● Description of the task: Only the lines of the data below from the one with "lstrip s = c :: r -> isspace c = false." through the one with "assert (Hc : isspace c = false)." are wanted. Repeat them exactly.

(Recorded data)
• • • • • • •

(** With an opening marker, the body returns the stripped first piece of
    what follows the marker (up to the next opening marker). *)
Lemma extract_code_body_open (text : str) (i : nat) :
  find fence_open text = Some i ->
  exists inner,
    extract_code_body text = Ok (strip inner) /\
    find fence_close inner = None /\
    (find fence_close (skipn (i + length fence_open) text) = None ->
     inner = skipn (i + length fence_open) text).
Proof.
  intros H. unfold extract_code_body.
  rewrite split_fence_open, (split_loop_Some _ _ i fence_open_ne H).
  set (rest := skipn (i + length fence_open) text).
  destruct (split_loop_head fence_open rest) as (after & tl & E & HN & HS).
  rewrite E. cbn [rbind index nth_error].
  rewrite split_fence_close.
  destruct (split_loop_head fence_close after) as (inner & tl' & E' & HN' & HS').
  rewrite E'. cbn [rbind index nth_error].
  exists inner. split; [reflexivity|]. split.
  - destruct (find fence_close after) as [j|] eqn:F.
    + rewrite (HS' j fence_close_ne eq_refl).
      now apply find_firstn_None.
    + now rewrite (HN' eq_refl).
  - intros Hc.
    assert (after = rest) as ->.
    { apply HN. rewrite fence_open_eq. now apply find_None_longer. }
    apply HN'. exact Hc.
Qed.

Lemma extract_code_of_body (text : str) (s : str) :
  extract_code_body text = Ok s -> extract_code text = s.
Proof. unfold extract_code. now intros ->. Qed.

(** ** Re-wrapping an extracted snippet in fences *)

Lemma find_cons_None (sub : str) (c : char) (s : str) :
  find sub (c :: s) = None ->
  startswith sub (c :: s) = false /\ find sub s = None.
Proof.
  simpl. destruct (startswith sub (c :: s)); [discriminate|].
  destruct (find sub s); [discriminate|]. auto.
Qed.

Lemma find_cons_skip (sub : str) (c : char) (s : str) :
  startswith sub (c :: s) = false ->
  find sub (c :: s) = option_map S (find sub s).
Proof. simpl. now intros ->. Qed.

(** The closing marker appended to a text that holds none and does not
    end in a backtick is found exactly at the end of that text. *)
Lemma find_close_appended (out : str) :
  find fence_close out = None -> last out 0%N <> 96%N ->
  find fence_close (out ++ fence_close) = Some (length out).
Proof.
  rewrite fence_close_eq.
  induction out as [|a out IH]; intros Hn Hl; [reflexivity|].
  apply find_cons_None in Hn as [Hs Hn].
  assert (Hl' : last out 0%N <> 96%N).
  { destruct out; [discriminate | exact Hl]. }
  simpl app. rewrite find_cons_skip, (IH Hn Hl'); [reflexivity|].
  destruct out as [|b [|b2 out]]; cbn [startswith app last] in *.
  - destruct (N.eqb_spec 96 a); [congruence | reflexivity].
  - destruct (N.eqb_spec 96 a); [|reflexivity].
    destruct (N.eqb_spec 96 b); [congruence | reflexivity].
  - exact Hs.
Qed.

(** A text without the closing marker followed by the closing marker holds
    no opening marker. *)
Lemma find_open_appended (out : str) :
  find fence_close out = None -> find fence_open (out ++ fence_close) = None.
Proof.
  intros Hn. apply find_None_occurs. intros (pre & post & E).
  apply find_None_occurs in Hn. apply Hn.
  rewrite fence_open_eq, <- !app_assoc in E.
  rewrite (app_assoc pre) in E.
  apply app_eq_app in E as [l [[E1 E2]|[E1 E2]]].
  - exists pre, l. now rewrite E1, <- app_assoc.
  - exfalso. apply (f_equal (@length _)) in E2.
    rewrite !length_app in E2.
    change (length fence_close) with 3 in E2.
    change (length (pystr "python")) with 6 in E2. lia.
Qed.

(** What [extract_code] returns for a body wrapped in the two markers. *)
Lemma extract_code_fenced (body : str) :
  find fence_close body = None -> last body 0%N <> 96%N ->
  extract_code (fence_open ++ body ++ fence_close) = strip body.
Proof.
  intros Hn Hl. apply extract_code_of_body. unfold extract_code_body.
  assert (F : find fence_open (fence_open ++ body ++ fence_close) = Some 0).
  { apply find_startswith, startswith_app. }
  rewrite split_fence_open, (split_loop_Some _ _ 0 fence_open_ne F).
  replace (skipn (0 + length fence_open) (fence_open ++ body ++ fence_close))
    with (body ++ fence_close)
    by (now rewrite Nat.add_0_l, skipn_app, skipn_all, Nat.sub_diag).
  rewrite (split_loop_None fence_open) by now apply find_open_appended.
  cbn [rbind index nth_error].
  rewrite split_fence_close,
    (split_loop_Some _ _ (length body) fence_close_ne
       (find_close_appended body Hn Hl)).
  cbn [rbind index nth_error].
  now rewrite firstn_app, firstn_all, Nat.sub_diag, app_nil_r.
Qed.

(** The output of [extract_code] holds no closing marker. *)
Lemma extract_code_no_fence (text : str) :
  find fence_close (extract_code text) = None.
Proof.
  destruct (find fence_open text) as [i|] eqn:F.
  - destruct (extract_code_body_open text i F) as (inner & B & Hc & _).
    rewrite (extract_code_of_body _ _ B). now apply find_None_strip.
  - unfold extract_code. now rewrite extract_code_body_no_open.
Qed.

(** The output of [extract_code] is already stripped. *)
Lemma extract_code_stripped (text : str) :
  strip (extract_code text) = extract_code text.
Proof.
  destruct (find fence_open text) as [i|] eqn:F.
  - destruct (extract_code_body_open text i F) as (inner & B & _).
    rewrite (extract_code_of_body _ _ B). apply strip_idem.
  - unfold extract_code. now rewrite extract_code_body_no_open.
Qed.

Lemma lstrip_head (s : str) (c : char) (r : str) :
  lstrip s = c :: r -> isspace c = false.
Proof.
  induction s as [|d s IH]; simpl; [discriminate|].
  destruct (isspace d) eqn:E; [assumption|]. now intros [= <- _].
Qed.

Lemma stripped_lstrip (t : str) : strip t = t -> lstrip t = t.
Proof.
  intros H. rewrite <- H at 1. unfold strip.
  rewrite lstrip_rstrip_lstrip. exact H.
Qed.

Lemma stripped_rstrip (t : str) : strip t = t -> rstrip t = t.
Proof.
  intros H. rewrite <- (stripped_lstrip t H) at 1. exact H.
Qed.

(** Line breaks around a stripped text are stripped away again. *)
Lemma strip_lines (t : str) :
  strip t = t -> strip ([10%N] ++ t ++ [10%N]) = t.
Proof.
  intros H. unfold strip. simpl app. simpl lstrip.
  destruct t as [|c t'] eqn:Et; [reflexivity|]. rewrite <- Et in *.
  assert (Hc : isspace c = false).
  { apply (lstrip_head t c t'). rewrite stripped_lstrip by assumption.
    exact Et. }
  assert (L : lstrip (t ++ [10%N]) = t ++ [10%N]).
  { rewrite Et. simpl. now rewrite Hc. }
  rewrite L. unfold rstrip. rewrite rev_app_distr. simpl.
  now apply stripped_rstrip.
Qed.

Lemma find_close_lines (out : str) :
  find fence_close out = None ->
  find fence_close ([10%N] ++ out ++ [10%N]) = None.
Proof.
  rewrite fence_close_eq. intros Hn. simpl app.
  rewrite find_cons_skip by reflexivity.
  enough (find [96; 96; 96]%N (out ++ [10%N]) = None) as -> by reflexivity.
  induction out as [|a out IH]; [reflexivity|].
  apply find_cons_None in Hn as [Hs Hn].
  simpl app. rewrite find_cons_skip, (IH Hn); [reflexivity|].
  destruct out as [|b [|b2 out]]; cbn [startswith app] in *.
  - now rewrite andb_false_r.
  - destruct (96 =? a)%N, (96 =? b)%N; reflexivity.
  - exact Hs.
Qed.

(** ** Facts about tables, records and timestamps *)

Lemma isnull_sum_no_rows (df : DataFrame) :
  nrows df = 0 -> well_formed df ->
  filter (fun e => 0 <? snd e) (isnull_sum df) = [].
Proof.
  unfold well_formed, isnull_sum. intros H0 Hwf. rewrite H0 in Hwf.
  induction Hwf as [|col cols Hc _ IH]; [reflexivity|].
  simpl. apply length_zero_iff_nil in Hc. rewrite Hc. simpl. exact IH.
Qed.

Lemma missing_pct_no_rows (df : DataFrame) :
  nrows df = 0 -> well_formed df -> missing_pct df = [].
Proof.
  intros H0 Hwf. unfold missing_pct.
  now rewrite isnull_sum_no_rows.
Qed.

• • • • • • •

● Exercise answer:
  lstrip s = c :: r -> isspace c = false.
Proof.
  induction s as [|d s IH]; simpl; [discriminate|].
  destruct (isspace d) eqn:E; [assumption|]. now intros [= <- _].
Qed.

Lemma stripped_lstrip (t : str) : strip t = t -> lstrip t = t.
Proof.
  intros H. rewrite <- H at 1. unfold strip.
  rewrite lstrip_rstrip_lstrip. exact H.
Qed.

Lemma stripped_rstrip (t : str) : strip t = t -> rstrip t = t.
Proof.
  intros H. rewrite <- (stripped_lstrip t H) at 1. exact H.
Qed.

(** Line breaks around a stripped text are stripped away again. *)
Lemma strip_lines (t : str) :
  strip t = t -> strip ([10%N] ++ t ++ [10%N]) = t.
Proof.
  intros H. unfold strip. simpl app. simpl lstrip.
  destruct t as [|c t'] eqn:Et; [reflexivity|]. rewrite <- Et in *.
  assert (Hc : isspace c = false).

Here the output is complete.